The evidence adduced raised the question whether each of the defendants other than Tassm, when the car was broken into and the alcohol taken therefrom, was or was not at a place at which he could take part in the commission of the crime. If the court did not of its own motion give to the jury proper and adequate instructions for their guidance in dealing with the question so raised, the defendants were entitled, on request duly made, to have the court give a proper specific charge on that subject. Goldsby v. United States, 160 U. S. 70, 77, 16 Sup. Ct. 216, 40 L. Ed. 343. The above set out requested charge was a correct statement of law applicable to the question raised by the evidence tending to prove alibis. By adducing that evidence the defendants did not assume any burden of proof. After, as well as before, that evidence was adduced, the burden was on the prosecution to prove that when the crime was committed the defendants were at a place at which they could take part in the commission of it and that they did participate in committing it.
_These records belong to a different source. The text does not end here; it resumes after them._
Lemma getitem_sorted (k : Z) (s : OrderedSetData (E:=E)) :
  os_getitem sorted_robust ordering k (ensure_sorted sorted_robust ordering s) =
  os_getitem sorted_robust ordering k s.
Proof. unfold os_getitem. rewrite ensure_sorted_idem. reflexivity. Qed.

Lemma getitem_in_range (k : Z) (s : OrderedSetData (E:=E)) :
  os_wf (ensure_sorted sorted_robust ordering s) ->
  1 <= k <= Z.of_nat (length (os_ordered_values (ensure_sorted sorted_robust ordering s))) ->
  exists x, os_ordered_values (ensure_sorted sorted_robust ordering s) !! Z.to_nat (k - 1) = Some x /\
    os_getitem sorted_robust ordering k s = (ensure_sorted sorted_robust ordering s, [], Ok x).
Proof.
  intros Hwf Hk. unfold os_getitem, os_len_of.
  set (s' := ensure_sorted sorted_robust ordering s) in *.
  rewrite (os_wf_size s' Hwf).
  destruct (py_list_get_nonneg (os_ordered_values s') (k - 1)) as [x [Hx Hget]]; [lia|].
  exists x. split; [exact Hx|].
  destruct (Z.leb_spec 1 k); [|lia].
  destruct (Z.ltb_spec (Z.of_nat (length (os_ordered_values s'))) k); [lia|].
  rewrite Hget. reflexivity.
Qed.

Lemma ord_present (item : E) (j : nat) (s : OrderedSetData (E:=E)) :
  os_wf (ensure_sorted sorted_robust ordering s) ->
  os_ordered_values (ensure_sorted sorted_robust ordering s) !! j = Some item ->
  os_ord sorted_robust ordering item s =
    (ensure_sorted sorted_robust ordering s, [], Ok (Z.of_nat j + 1)).
Proof.
  intros [_ Hiff] Hj. unfold os_ord. apply Hiff in Hj. rewrite Hj. reflexivity.
Qed.

Lemma ord_absent (item : E) (s : OrderedSetData (E:=E)) :
  os_wf (ensure_sorted sorted_robust ordering s) ->
  item ∉ os_ordered_values (ensure_sorted sorted_robust ordering s) ->
  os_ord sorted_robust ordering item s =
    (ensure_sorted sorted_robust ordering s, [], Err IndexError_not_in_set).
Proof.
  intros [_ Hiff] Hnin. unfold os_ord.
  destruct (os_values (ensure_sorted sorted_robust ordering s) !! item) as [i|] eqn:Hi;
    [|reflexivity].
  exfalso. apply Hnin. apply Hiff in Hi. eapply list_elem_of_lookup_2; exact Hi.
Qed.
(** The loop over the stores of [create_amazon_cart] (lines 335-341): the
    failure it returns at the first store that reports errors, if any. *)
Definition store_level_error (cart_object : value) : Res (option value) :=
  (stores_field <- py_get cart_object "stores" (VList []) ;;
   stores <- py_iter stores_field ;;
   for_return stores (fun store =>
     e <- py_get store "errors" VNone ;;
     has_errors <-
       (if truthy e then
          es <- py_item store "errors" ;;
          n <- py_len es ;; Ok (0 <? n)
        else Ok false) ;;
     if has_errors then
       details <- py_item store "errors" ;;
       Ok (Some
         (VDict [("error",
                  VStr "Store-level error reported during cart creation.");
                 ("details", details);
                 ("cart_details_received", cart_object)]))
     else Ok None))%res.

Definition create_amazon_cart (product_id : string) (quantity : Z) : M value :=
  let rye_auth_header := environ_get "RYE_AUTH_HEADER" in
  let rye_shopper_ip := environ_get "RYE_SHOPPER_IP" in
  if negb (forallb truthy [rye_auth_header; rye_shopper_ip]) then
    ret (VDict [("error", VStr "RYE_AUTH_HEADER or RYE_SHOPPER_IP not set")])
  else
    let headers := rye_headers rye_auth_header rye_shopper_ip in
    let input_obj :=
      VDict [("items",
              VDict [("amazonCartItemsInput",
                      VList [VDict [("quantity", VInt quantity);
                                    ("productId", VStr product_id)]])])] in
    let variables := VDict [("input", input_obj)] in
    try_except
      (response_data <-
         post rye_graphql_endpoint
              (VDict [("query", VStr create_cart_mutation);
                      ("variables", variables)]) headers ;;
       errors <- get response_data "errors" VNone ;;
       if truthy errors then
         details <- item response_data "errors" ;;
         ret (VDict [("error", VStr "GraphQL top-level error during cart creation");
                     ("details", details)])
       else
         data <- get response_data "data" (VDict []) ;;
         create_cart_payload <- get data "createCart" VNone ;;
         if negb (truthy create_cart_payload) then
           ret (VDict [("error",
                        VStr "Cart creation failed, 'createCart' payload missing");
                       ("details", response_data)])
         else
           payload_errors <- get create_cart_payload "errors" VNone ;;
           if truthy payload_errors then
             details <- item create_cart_payload "errors" ;;
             ret (VDict [("error",
                          VStr "GraphQL error within createCart mutation result");
                         ("details", details)])
           else
             cart_object <- get create_cart_payload "cart" VNone ;;
             no_id <-
               (if negb (truthy cart_object) then ret true
                else i <- get cart_object "id" VNone ;; ret (negb (truthy i))) ;;
             if no_id then
               ret (VDict [("error",
                            VStr "Cart ID not found in successful cart creation");
                           ("details", create_cart_payload)])
             else
               empty <- lift (cart_looks_empty cart_object) ;;
               if empty then
                 ret (VDict [("error",
                              VStr "Cart created but appears empty or item not added successfully.");
                             ("details",
                              VStr "No stores or cartLines found in the response, or they are empty.");
                             ("cart_details_received", cart_object)])
               else
                 returned <- lift (store_level_error cart_object) ;;
                 match returned with
                 | Some result => ret result
                 | None => ret create_cart_payload
                 end)
      (fun e =>
         match e with
         | HTTPStatusError status_code text =>
             ret (VDict [("error",
                          VStr ("HTTP error during cart creation: "
                                ++ py_str (VInt status_code)));
                         ("details", VStr text)])
         | _ =>
             ret (VDict [("error",
                          VStr ("An unexpected error occurred during cart creation: "
                                ++ exc_str e))])
         end).
(** * cos_log: the source-scoped logging core of [src/log.c], embedded in Rocq

    The development follows [log.c] function by function.

    - Severities ([log_level_t]) are the integer values of the C enumeration.
    - A C string is represented by the sequence of its characters before the
      terminating NUL, as a [string]; character buffers that are written
      through a moving pointer ([compose_hexdump_line]) are lists of
      characters with the terminator written out.
    - The registry is uthash's doubly linked application-order list of heap
      allocated elements: a list of addresses into a heap of elements.
    - Every entry point is a computation in a small state-and-fault monad over
      the process state. *)

From Stdlib Require Import ZArith String Ascii List Bool Lia.
From stdpp Require Import base option list gmap strings.

Local Open Scope Z_scope.

(** ** Severities ([log.h]) *)

Module Level.

Definition log_level_t := Z.

Definition LL_INVALID : log_level_t := 0.
Definition LL_RAW     : log_level_t := 1.
Definition LL_TRACE   : log_level_t := 2.
Definition LL_DEBUG   : log_level_t := 3.
Definition LL_INFO    : log_level_t := 4.
Definition LL_WARNING : log_level_t := 5.
Definition LL_ERROR   : log_level_t := 6.
Definition LL_NONE    : log_level_t := 7.
Definition LL_CNT     : log_level_t := 8.

(** [static const char * const log_level_map[LL_CNT]] *)
Definition log_level_map : list string :=
  ["INVALID"; "RAW"; "TRACE"; "DEBUG"; "INFO"; "WARNING"; "ERROR"; "NONE"]%string.

(** [log_level_map[ll]] for an index inside the table. *)
Definition log_level_map_at (ll : log_level_t) : string :=
  nth (Z.to_nat ll) log_level_map ""%string.

(** libc [tolower] in the C locale. *)
Definition tolower (c : ascii) : ascii :=
  let n := N_of_ascii c in
  if ((65 <=? n) && (n <=? 90))%N then ascii_of_N (n + 32) else c.

(** libc [strcasecmp]: the difference of the first pair of characters that
    differ after case folding, the end of a string reading as 0. *)
Fixpoint strcasecmp (s1 s2 : string) : Z :=
  match s1, s2 with
  | EmptyString, EmptyString => 0
  | EmptyString, String c2 _ => 0 - Z.of_N (N_of_ascii (tolower c2))
  | String c1 _, EmptyString => Z.of_N (N_of_ascii (tolower c1))
  | String c1 r1, String c2 r2 =>
      let d := Z.of_N (N_of_ascii (tolower c1)) - Z.of_N (N_of_ascii (tolower c2)) in
      if d =? 0 then strcasecmp r1 r2 else d
  end.

(** The loop of [log_str_to_ll], [n] iterations left:
    [for (ll = ...; ll < LL_CNT; ll++) if (!strcasecmp(...)) return ll;]
    followed by [return LL_INVALID]. *)
Fixpoint log_str_to_ll_from (str : string) (ll : log_level_t) (n : nat) : log_level_t :=
  match n with
  | O => LL_INVALID
  | S n' =>
      if ll <? LL_CNT then
        if strcasecmp str (log_level_map_at ll) =? 0 then ll
        else log_str_to_ll_from str (ll + 1) n'
      else LL_INVALID
  end.
(** [void read(void *buf, size_t size)] *)
Definition read (size : Z) : M ByteArray (list byte) :=
  if size =? 0 then mreturn [] else
  ba <- mget;;
  if getReadSize ba <? size
  then mthrow (read_out_of_range (m_data_size ba) (m_position ba)) else
  if m_node_size ba =? 0 then mfault DivByZero else
  let node_pos := m_position ba mod m_node_size ba in
  match deref (m_nodes ba) (m_cur ba) with
  | None => mfault NullDeref
  | Some (_, node) =>
      r <- read_loop (S (Z.to_nat size)) (m_nodes ba) (m_cur ba) node_pos
             (u64 (zlen node - node_pos)) size [];;
      mput (set_chain (m_nodes ba) r.2 (u64 (m_position ba + size)) ba);;
      mreturn r.1
  end.

(** [void read(void *buf, size_t size, size_t position) const]; the walk
    starts at [m_cur], as in the code. *)
Definition read_at (size position : Z) : M ByteArray (list byte) :=
  if size =? 0 then mreturn [] else
  ba <- mget;;
  if u64 (m_data_size ba - position) <? size
  then mthrow (read_out_of_range (m_data_size ba) (m_position ba)) else
  if m_node_size ba =? 0 then mfault DivByZero else
  let node_pos := position mod m_node_size ba in
  match deref (m_nodes ba) (m_cur ba) with
  | None => mfault NullDeref
  | Some (_, node) =>
      r <- read_loop (S (Z.to_nat size)) (m_nodes ba) (m_cur ba) node_pos
             (u64 (zlen node - node_pos)) size [];;
      mreturn r.1
  end.

(** The two loops of [setPosition] that look for the block of [pos]. *)
Fixpoint seek_loop (fuel : nat) (nodes : list ByteArrayNode) (cur : option nat) (pos : Z)
    : M ByteArray (option nat) :=
  match fuel with
  | O => mfault OutOfFuel
  | S fuel =>
      match deref nodes cur with
      | None => mfault NullDeref
      | Some (i, node) =>
          if zlen node <? pos then
            match deref nodes (next_of nodes i) with
            | None => mfault NullDeref
            | Some (j, next) => seek_loop fuel nodes (Some j) (u64 (pos - zlen next))
            end
          else mreturn (if pos =? zlen node then next_of nodes i else Some i)
      end
  end.

Definition setPosition (pos : Z) : M ByteArray unit :=
  ba <- mget;;
  if m_total_size ba <? pos
  then mthrow (pos_out_of_range (m_data_size ba) pos) else
  let data_size := if m_data_size ba <? pos then pos else m_data_size ba in
  cur <- seek_loop (S (length (m_nodes ba))) (m_nodes ba) (Some 0%nat) pos;;
  mput (set_data_size data_size (set_chain (m_nodes ba) cur pos ba)).

Definition clear (ba : ByteArray) : ByteArray :=
  mkByteArray (take 1 (m_nodes ba)) (Some 0%nat) (m_node_size ba) (m_node_size ba) 0 0
    (m_ba_endian ba).

(** [std::string toString() const] *)
Definition toString : M ByteArray (list byte) :=
  ba <- mget;;
  let n := u64 (m_data_size ba - m_position ba) in
  if n =? 0 then mreturn [] else read_at n (m_position ba).

(** The loop of the three buffer-vector functions. *)
Fixpoint iov_loop (fuel : nat) (nodes : list ByteArrayNode) (cur : option nat)
    (node_pos node_remain len : Z) (bufs : list iovec) : M ByteArray (list iovec) :=
  match fuel with
  | O => mfault OutOfFuel
  | S fuel =>
      if len =? 0 then mreturn bufs else
      match deref nodes cur with
      | None => mfault NullDeref
      | Some (i, _) =>
          if len <=? node_remain then
            iov_loop fuel nodes cur node_pos node_remain 0 (bufs ++ [mkIovec i node_pos len])
          else
            let cur' := next_of nodes i in
            match deref nodes cur' with
            | None => mfault NullDeref
            | Some (_, next) =>
                iov_loop fuel nodes cur' 0 (zlen next) (len - node_remain)
                  (bufs ++ [mkIovec i node_pos node_remain])
            end
      end
  end.

(** [getReadBuffers(bufs, len) const]: the buffers appended and the result *)
Definition getReadBuffers (len : Z) : M ByteArray (list iovec * Z) :=
  ba <- mget;;
  let rest := u64 (m_data_size ba - m_position ba) in
  let len := if rest <? len then rest else len in
  if len =? 0 then mreturn ([], 0) else
  if m_node_size ba =? 0 then mfault DivByZero else
  let node_pos := m_position ba mod m_node_size ba in
  match deref (m_nodes ba) (m_cur ba) with
  | None => mfault NullDeref
  | Some (_, node) =>
      bufs <- iov_loop (S (Z.to_nat len)) (m_nodes ba) (m_cur ba) node_pos
                (u64 (zlen node - node_pos)) len [];;
      mreturn (bufs, len)
  end.

(** [getReadBuffers(bufs, len, position) const]: the size of the first
    block is taken from [m_cur], the walk starts [position / m_node_size]
    blocks behind [m_root]. *)
Definition getReadBuffers_at (len position : Z) : M ByteArray (list iovec * Z) :=
  ba <- mget;;
  let rest := u64 (m_data_size ba - position) in
  let len := if rest <? len then rest else len in
  if len =? 0 then mreturn ([], 0) else
  if m_node_size ba =? 0 then mfault DivByZero else
  let node_pos := position mod m_node_size ba in
  match deref (m_nodes ba) (m_cur ba) with
  | None => mfault NullDeref
  | Some (_, node) =>
      let start := position / m_node_size ba in
      if zlen (m_nodes ba) <? start then mfault NullDeref else
      let cur := if start <? zlen (m_nodes ba) then Some (Z.to_nat start) else None in
      bufs <- iov_loop (S (Z.to_nat len)) (m_nodes ba) cur node_pos
                (u64 (zlen node - node_pos)) len [];;
      mreturn (bufs, len)
  end.

Definition getWriteBuffers (len : Z) : M ByteArray (list iovec * Z) :=
  if len =? 0 then mreturn ([], 0) else
  addTotalSize len;;
  ba <- mget;;
  if m_node_size ba =? 0 then mfault DivByZero else
  let node_pos := m_position ba mod m_node_size ba in
  match deref (m_nodes ba) (m_cur ba) with
  | None => mfault NullDeref
  | Some (_, node) =>
      bufs <- iov_loop (S (Z.to_nat len)) (m_nodes ba) (m_cur ba) node_pos
                (u64 (zlen node - node_pos)) len [];;
      mreturn (bufs, len)
  end.

(** The loop of [writeToFile]; the result is what reaches the stream. A
    negative count is outside the contract of [ostream::write]. *)
Fixpoint file_loop (fuel : nat) (ba : ByteArray) (cur : option nat) (pos read_size : Z)
    (out : list byte) : M ByteArray (list byte) :=
  match fuel with
  | O => mfault OutOfFuel
  | S fuel =>
      if read_size =? 0 then mreturn out else
      if m_node_size ba =? 0 then mfault DivByZero else
      let node_pos := pos mod m_node_size ba in
      let len := s64 (u64 ((if u64 (s64 (m_node_size ba)) <? read_size
                            then m_node_size ba else read_size) - node_pos)) in
      match deref (m_nodes ba) cur with
      | None => mfault NullDeref
      | Some (i, node) =>
          match memcpy_from node_pos len node with
          | None => mfault OutOfBounds
          | Some bs =>
              file_loop fuel ba (next_of (m_nodes ba) i) (u64 (pos + len))
                (u64 (read_size - len)) (out ++ bs)
          end
      end
  end.

Definition open_failed (op : string) : exn := runtime_error op [].

(** [bool writeToFile(path)]: [opened] tells whether the stream opened;
    the result is the content of the file. *)
Definition writeToFile (opened : bool) : M ByteArray (list byte) :=
  if negb opened
  then mthrow (open_failed "ByteArray::writeToFile: open file failed, path: ") else
  ba <- mget;;
  file_loop (S (length (m_nodes ba)) + Z.to_nat (getReadSize ba)) ba (m_cur ba)
    (m_position ba) (getReadSize ba) [].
Evidence tending to prove an alibi was in rebuttal of evidence offered by the prosecution tending to sustain the charges contained in the indictment. Such evidence is effective in behalf of a defendant in a criminal case, if it, when considered in connection with the other evidence adduced, gives rise to a reasonable doubt of his guilt of the offense charged, though there is no finding that an alibi was shown by a preponderance of evidence. The burden of proof did not shift, and it was not upon the defendants to establish alibis by a preponderance of evidence. Glover v. United States, 147 Fed. 426, 77 C. C. A. 450, 8 Ann. Cas. 1184. The charge given by the court did not at all deal with the question whether the defendants, by offering evidence tending to prove an alibi, did or did not assume the burden of proving anything. The statement in the court’s charge that the defendants “are presumed to be innocent, and the burden is on the government to prove their guilt beyond all reasonable doubt,” cannot properly be regarded as having the effect of informing the jury that the defendants did not assume any burden of proof by adducing evidence tending to prove an alibi.

*516The propositions of law, notably the last-stated one, contained in the refused charge, were not covered in the charge given by the court. By the refusal to give the requested charge; the court withheld proper instructions, which the defendants were entitled to have given to the jury. In the absence of appropriate instructions on the subject, it cannot be presumed that the jury properly considered the evidence as to alibis in connection with all the other evidence in the case, and that they were not influenced by the erroneous belief that the defendants, by offering evidence tending to prove alibis, assumed the burden of proving what they attempted to prove. The conclusion is that the refusal to give the requested charge was reversible error.

[3] The court charged the jury to the effect that the defendant Tassin, who, under the evidence, was not at the scene of the crime when the alcohol was stolen, could not be convicted, except as an accomplice of one or more of the other defendants. The charge of conspiracy was sought to be supported by evidence of concerted action by the defendants at and near the time the alcohol was stolen. As the judgment must be reversed as to the defendants other than Tassin, it must be reversed as to him also, because the only evidence adduced which would support a verdict against him was that tending to prove that he consciously aided his codefendants by affording them the opportunity to commit the crime. In such a state of the evidence he could not properly be convicted prior to a proper finding of the guilt of one or more of his codefendants. He was prejudicially affected by the above-mentioned error.

Because of that error, the judgment is reversed.